#### [EXERCISE REQUIREMENTS]
Return verbatim every line from the first line of the data below to the line that contains "non-empty: a company", inclusive, and no further.

#### [Stored data]
⁂
Lemma join_nonempty sep c l : c <> [] -> PyStr.join sep (c :: l) <> [].
Proof.
  intros Hc. destruct c as [|x c]; [contradiction|].
  destruct l; cbn [PyStr.join app]; discriminate.
Qed.

End FieldFacts.

(** X15: in the record of an article, [company] and [tags] are null or
    non-empty: a company is a non-empty string, tags are a non-empty list
    of non-empty strings without whitespace at either end.  A title, if
    there is one, has no whitespace at either end. *)
Theorem article_optional_fields
        (urljoin : str -> str -> result str) (remove_tags : str -> str)
        (netloc : str -> option str)
        (str_lower : str -> str) (decimal : char -> option N)
        (detect : option (str -> option str))
        (cutoff : date) (now : SeenStore.timestamp)
        (response : Response) (w : World) :
  let out := run (parse_article urljoin remove_tags netloc str_lower decimal
                                detect cutoff now response) w in
  Forall (fun item =>
            (forall c, item_company item = Some c -> c <> [])
            /\ (forall l, item_tags item = Some l ->
                          l <> []
                          /\ forall t, In t l -> t <> [] /\ PyStr.strip t = t)
            /\ (forall t, item_title item = Some t -> PyStr.strip t = t))
         (yielded (fst out)).
Proof.
  cbv zeta.
  destruct (too_old (article_parsed_date decimal response) cutoff) eqn:Hold.
  { rewrite parse_article_skip by exact Hold. constructor. }
  assert (Hk := @parse_article_keep urljoin remove_tags netloc str_lower
                                    decimal detect cutoff now response w
                                    Hold).
  destruct (resolved_links urljoin (resp_url response)
                           (article_body_hrefs response))
    as [resolved|e] eqn:Hres.
  2:{ destruct Hk as (qs & ->). constructor. }
  clear Hk.
  destruct (@parse_article_item urljoin remove_tags netloc str_lower
                                decimal detect cutoff now response w
                                resolved Hold Hres)
    as (item & qs & -> & Htitle & Hcomp & _ & _ & Htags).
  cbn [fst yielded]. constructor; [|constructor]. split; [|split].
  - intros c Hc. rewrite Hcomp in Hc.
    destruct (stripped_nonempty
                (resp_getall response (lit "div.article-company a::text")))
      as [|x l] eqn:E; [discriminate|].
    assert (Ec : c = PyStr.join (lit ", ") (x :: l)) by congruence.
    rewrite Ec. apply FieldFacts.join_nonempty.
    apply (@FieldFacts.stripped_nonempty_In x
             (resp_getall response (lit "div.article-company a::text"))).
    rewrite E. left. reflexivity.
  - intros l Hl. rewrite Htags in Hl.
    destruct (stripped_nonempty
                (resp_getall response
                             (lit "div.post-terms ul.post-tags a::text")))
      as [|x l'] eqn:E; [discriminate|].
    cbn [list_or_none] in Hl. injection Hl as <-.
    split; [discriminate|].
    intros t Ht. rewrite <- E in Ht.
    exact (FieldFacts.stripped_nonempty_In _ _ Ht).
  - intros t Ht. rewrite Htitle in Ht.
    destruct (if truthy_opt (hd_error (resp_getall response sel_title_span))
              then hd_error (resp_getall response sel_title_span)
              else hd_error (resp_getall response sel_title)) as [x|];
      [|discriminate].
    cbn [strip_opt] in Ht. destruct (PyStr.truthy x); [|discriminate].
    injection Ht as <-. apply DateFacts.strip_strip.
Qed.

(** ** Internal links *)

Module LinkFacts.

Lemma strip_prefix_app a : forall b x r,
  PyStr.strip_prefix (a ++ b) x = Some r ->
  exists r', PyStr.strip_prefix a x = Some r'.
Proof.
  induction a as [|c a IH]; intros b x r H; cbn [app PyStr.strip_prefix] in *.
  - exists x. reflexivity.
  - destruct x as [|y x]; [discriminate|].
    destruct (N.eqb c y); [|discriminate].
    exact (IH _ _ _ H).
Qed.

Lemma startswith_app x a b :
  PyStr.startswith x (a ++ b) = true -> PyStr.startswith x a = true.
Proof.
  unfold PyStr.startswith.
  destruct (PyStr.strip_prefix (a ++ b) x) as [r|] eqn:E; [|discriminate].
  destruct (strip_prefix_app _ _ _ E) as [r' ->]. reflexivity.
Qed.

Lemma endswith_www s :
  PyStr.endswith s (lit "www.themanufacturer.com") = true ->
  PyStr.endswith s (lit "themanufacturer.com") = true.
Proof.
  unfold PyStr.endswith.
  change (rev (lit "www.themanufacturer.com"))
    with (rev (lit "themanufacturer.com") ++ lit ".www").
  apply startswith_app.
Qed.

Lemma strip_prefix_self a : forall b, PyStr.strip_prefix a (a ++ b) = Some b.
Proof.
  induction a as [|c a IH]; intros b; cbn [app PyStr.strip_prefix];
    [reflexivity|].
  rewrite N.eqb_refl. apply IH.
Qed.

Lemma endswith_suffix p d : PyStr.endswith (p ++ d) d = true.
Proof.
  unfold PyStr.endswith, PyStr.startswith.
  rewrite rev_app_distr, strip_prefix_self. reflexivity.
Qed.

Lemma endswith_last m c d x :
  c <> x -> PyStr.endswith (m ++ [c]) (d ++ [x]) = false.
Proof.
  intros H. unfold PyStr.endswith, PyStr.startswith.
  rewrite !rev_unit. cbn [PyStr.strip_prefix].
  destruct (N.eqb_spec x c); [congruence|reflexivity].
Qed.

End LinkFacts.

(** X16: a URL is internal exactly when [urlparse] gives it a network
    location (user, host and port, as written in the URL) whose lower-case
    form ends with "themanufacturer.com"; the second domain of the list
    adds nothing, and a URL that [urlparse] refuses is not internal.  No
    dot is required before the suffix: whatever precedes it, the URL is
    internal.  A network location that ends otherwise, as one with a port
    does, is not internal, whatever its host. *)
Theorem is_internal_suffix
        (netloc : str -> option str) (str_lower : str -> str) (url : str) :
  (is_internal netloc str_lower url = true
   <-> exists n, netloc url = Some n
                 /\ PyStr.endswith (str_lower n) (lit "themanufacturer.com")
                    = true)
  /\ (netloc url = None -> is_internal netloc str_lower url = false)
  /\ (forall n p, netloc url = Some n ->
                  str_lower n = p ++ lit "themanufacturer.com" ->
                  is_internal netloc str_lower url = true)
  /\ (forall n m c, netloc url = Some n ->
                    str_lower n = m ++ [c] -> c <> ch "m" ->
                    is_internal netloc str_lower url = false).
Proof.
  unfold is_internal, TM_DOMAINS. cbn [existsb].
  destruct (netloc url) as [n|].
  - rewrite orb_false_r. split; [|split; [discriminate|split]].
    + rewrite orb_true_iff. split.
      * intros [H|H]; exists n; split; try reflexivity; try exact H.
        apply LinkFacts.endswith_www. exact H.
      * intros [n' [E H]]. injection E as <-. left. exact H.
    + intros n' p E Hp. injection E as <-. rewrite Hp.
      rewrite LinkFacts.endswith_suffix. reflexivity.
    + intros n' m c E Hm Hc. injection E as <-. rewrite Hm.
      change (lit "themanufacturer.com")
        with (lit "themanufacturer.co" ++ [ch "m"]).
      change (lit "www.themanufacturer.com")
        with (lit "www.themanufacturer.co" ++ [ch "m"]).
      rewrite !LinkFacts.endswith_last by exact Hc. reflexivity.
  - split; [|split; [reflexivity|split; discriminate]].
    split; [discriminate|]. intros [n [E _]]. discriminate.
Qed.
⁂
#### [ANSWER SECTION]
Lemma join_nonempty sep c l : c <> [] -> PyStr.join sep (c :: l) <> [].
Proof.
  intros Hc. destruct c as [|x c]; [contradiction|].
  destruct l; cbn [PyStr.join app]; discriminate.
Qed.

End FieldFacts.

(** X15: in the record of an article, [company] and [tags] are null or
    non-empty: a company is a non-empty string, tags are a non-empty list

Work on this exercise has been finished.